--- REQUIRED ACTION ---
Extract every line below that contains the word "VArr".

Content starts

Definition mayHaveBigInt_from (run : Z) (w : bytes) : bool :=
  (fix go (run : Z) (w : bytes) : bool :=
     match w with
     | c :: t => if (48 <=? c) && (c <=? 57) then if 16 <=? run + 1 then true else go (run + 1) t else go 0 t
     | [] => false
     end) run w.
Definition mayHaveBigInt (b : bytes) (start stop : Z) : bool := mayHaveBigInt_from 0 (subarray b start stop).

Section Buffer.
Context (b : bytes) (stop : Z) (big : JsonBigints).

Definition ws (p : Z) : Z := p + run is_ws (subarray b p stop).

Definition buf_string (p : Z) : res (value * Z) :=
  let s := p + 1 in
  let '(n, esc) := str_scan (subarray b s stop) false in
  let p := s + n in
  v ← (if esc then JSON_parse (utf8_decode (subarray b (s - 1) (p + 1))) else Ok (VStr (utf8_decode (subarray b s p))));
  Ok (v, p + 1).

Definition num_char (c : Z) : bool := ((48 <=? c) && (c <=? 57)) || (c =? 46) || (c =? 101) || (c =? 69) || (c =? 43) || (c =? 45).
Definition float_char (c : Z) : bool := (c =? 46) || (c =? 101) || (c =? 69) || (c =? 43) || (c =? 45).
Definition neg_num (neg : bool) (x : Z) : num := if neg then nneg (of_Z x) else of_Z x.
Definition buf_number (p : Z) : res (value * Z) :=
  let s := p in
  let neg := bool_decide (at_ b p = Some 45) in
  let p := if neg then p + 1 else p in
  let w := subarray b p stop in
  let e := p + run num_char w in
  let isFloat := existsb float_char (subarray b p e) in
  let raw := utf8_decode (subarray b s e) in
  if isFloat || bool_decide (big = JNumber) then Ok (VNum (Number raw), e)
  else
    let x := int_loop (subarray b p e) 0 in
    if x <=? MAX_SAFE then Ok (VNum (neg_num neg x), e)
    else match big with
         | JBigint => v ← BigInt_text raw; Ok (v, e)
         | _ => Ok (VStr raw, e)
         end.

Definition key_of (v : value) : jstr := match v with VStr s => s | _ => [] end.

Fixpoint buf_value (fuel : nat) (p : Z) : res (value * Z) :=
  match fuel with
  | O => NoFuel
  | S f =>
    let p := ws p in
    let c := at_ b p in
    if bool_decide (c = Some 123) then
      let p := ws (p + 1) in
      if bool_decide (at_ b p = Some 125) then Ok (VObj [], p + 1)
      else '(fs, p) ← buf_members f p []; Ok (VObj fs, p)
    else if bool_decide (c = Some 91) then
      let p := ws (p + 1) in
      if bool_decide (at_ b p = Some 93) then Ok (VArr [], p + 1)
      else '(l, p) ← buf_elems f p; Ok (VArr l, p)
    else if bool_decide (c = Some 34) then buf_string p
    else if bool_decide (c = Some 116) then Ok (VBool true, p + 4)
    else if bool_decide (c = Some 102) then Ok (VBool false, p + 5)
    else if bool_decide (c = Some 110) then Ok (VNull, p + 4)
    else buf_number p
  end
with buf_elems (fuel : nat) (p : Z) : res (list value * Z) :=
  match fuel with
  | O => NoFuel
  | S f =>
    '(v, p) ← buf_value f p;
    let p := ws p in
    if bool_decide (at_ b p = Some 44) then '(l, p) ← buf_elems f (p + 1); Ok (v :: l, p) else Ok ([v], p + 1)
  end
with buf_members (fuel : nat) (p : Z) (acc : list (jstr * value)) : res (list (jstr * value) * Z) :=
  match fuel with
  | O => NoFuel
  | S f =>
    let p := ws p in
    '(k, p) ← buf_string p;
    let p := ws p + 1 in
    '(v, p) ← buf_value f p;
    let acc := set_key (key_of k) v acc in
    let p := ws p in
    if bool_decide (at_ b p = Some 44) then buf_members f (p + 1) acc else Ok (acc, p + 1)
  end.
End Buffer.

Definition parseJsonBuffer (b : bytes) (start stop : Z) (big : JsonBigints) : res value :=
  '(v, _) ← buf_value b stop big (2 * Z.to_nat (stop - start) + 2) start; Ok v.

(** ** The decoder of a column *)

Definition bigintJsonParser (jsonSourceSupported : bool) (mode : JsonBigints) (s : jstr) (b : option bytes) : res value :=
  if jsonSourceSupported then
    if BIG_INT s then JSON_parse_with (bigintReviver mode) s else JSON_parse s
  else if negb (BIG_INT s) then JSON_parse s
       else let buf := default (utf8 s) b in parseJsonBuffer buf 0 (blen buf) mode.
Definition jsonDecoder (jsonSourceSupported : bool) (mode : JsonBigints) (b : bytes) : res value :=
  match mode with
  | JNumber => JSON_parse (utf8_decode b)
  | _ => bigintJsonParser jsonSourceSupported mode (utf8_decode b) (Some b)
  end.

(** ** Number tokens *)

(** The grammar of a JSON number, as a token. *)
Record jtok := mkTok { jneg : bool; jip : jstr; jfp : option jstr; jex : option (Z * jstr * jstr) }.
Definition jsign_ok (s : jstr) : Prop := s = [] \/ s = [43] \/ s = [45].
Definition jtok_text (d : jtok) : jstr :=
  (if jneg d then [45] else []) ++ jip d ++ match jfp d with None => [] | Some f => 46 :: f end
  ++ match jex d with None => [] | Some (c, s, x) => c :: s ++ x end.
Definition jtok_exp (d : jtok) : Z :=
  match jex d with None => 0 | Some (_, s, x) => (if bool_decide (s = [45]) then -1 else 1) * digits_val x end.
Definition jtok_num (d : jtok) : num :=
  scaled (jneg d) (digits_val (jip d ++ default [] (jfp d))) (jtok_exp d - blen (default [] (jfp d))).
Definition jtok_ok (d : jtok) : Prop :=
  all_digits (jip d) /\ jip d <> [] /\ (hd 0 (jip d) = 48 -> jip d = [48])
  /\ (forall f, jfp d = Some f -> all_digits f /\ f <> [])
  /\ (forall c s x, jex d = Some (c, s, x) -> (c = 101 \/ c = 69) /\ jsign_ok s /\ all_digits x /\ x <> []).
(** What cannot follow: the token is maximal. *)
Definition jtok_stop (d : jtok) (r : jstr) : Prop :=
  match r with
  | c :: _ => is_digit c = false /\ (jex d = None -> c <> 101 /\ c <> 69) /\ (jfp d = None -> jex d = None -> c <> 46)
  | [] => True
  end.

Lemma span_digits_inv s d r : span_digits s = (d, r) ->
  s = d ++ r /\ all_digits d /\ match r with c :: _ => is_digit c = false | [] => True end.
Proof.
  revert d r. induction s as [|c t IH]; intros d r E; cbn [span_digits] in E.
  - injection E as <- <-. repeat split; constructor.
  - destruct (is_digit c) eqn:Ec.
    + destruct (span_digits t) as [d' r'] eqn:Et. injection E as <- <-. destruct (IH _ _ eq_refl) as (-> & Hd & Hr).
      split; [done|]. split; [|done]. constructor; [|done]. unfold is_digit in Ec. apply andb_true_iff in Ec as [?%Z.leb_le ?%Z.leb_le]. lia.
    + injection E as <- <-. repeat split; [constructor|done].
Qed.

Lemma sign_of_inv s n t : sign_of s = (n, t) -> exists g, s = g ++ t /\ jsign_ok g /\ n = bool_decide (g = [45]).
Proof.
  unfold sign_of. destruct s as [|c u]; [intros [= <- <-]; exists []; repeat split; by left|].
  destruct (Z.eqb_spec c 45) as [->|]; [intros [= <- <-]; exists [45]; repeat split; right; by right|].
  destruct (Z.eqb_spec c 43) as [->|]; intros [= <- <-]; [exists [43]; repeat split; right; by left|exists []; repeat split; by left].
Qed.

(** The fraction and the exponent of a token. *)
Definition frac_part (r1 : jstr) : res (jstr * jstr) :=
  match r1 with
  | c :: t => if c =? 46 then let '(f, r) := span_digits t in match f with [] => Throw SyntaxError | _ => Ok (f, r) end else Ok ([], r1)
  | [] => Ok ([], [])
  end.
Definition exp_part (r2 : jstr) : res (Z * jstr) :=
  match r2 with
  | c :: t => if (c =? 101) || (c =? 69) then
                let '(eneg, t1) := sign_of t in let '(d, r) := span_digits t1 in
                match d with [] => Throw SyntaxError | _ => Ok ((if eneg then -1 else 1) * digits_val d, r) end
              else Ok (0, r2)
  | [] => Ok (0, [])
  end.

Lemma frac_part_inv r1 fp r2 : frac_part r1 = Ok (fp, r2) ->
  exists jf, fp = default [] jf /\ r1 = match jf with None => [] | Some f => 46 :: f end ++ r2
    /\ (forall f, jf = Some f -> all_digits f /\ f <> [])
    /\ match jf with None => match r2 with c :: _ => c <> 46 | [] => True end
       | Some _ => match r2 with c :: _ => is_digit c = false | [] => True end end.
Proof.
  unfold frac_part. destruct r1 as [|c t]; [intros [= <- <-]; by exists None|].
  destruct (Z.eqb_spec c 46) as [->|Hc]; [|intros [= <- <-]; by exists None].
  destruct (span_digits t) as [f r] eqn:Ef. apply span_digits_inv in Ef as (-> & Hf & Hr).
  destruct f as [|c f]; [done|]. intros [= <- <-]. exists (Some (c :: f)). split; [done|]. split; [done|]. split; [|done].
  intros f' [= <-]. done.
Qed.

Content ends

--- OUTPUT ---
      if bool_decide (at_ b p = Some 93) then Ok (VArr [], p + 1)
      else '(l, p) ← buf_elems f p; Ok (VArr l, p)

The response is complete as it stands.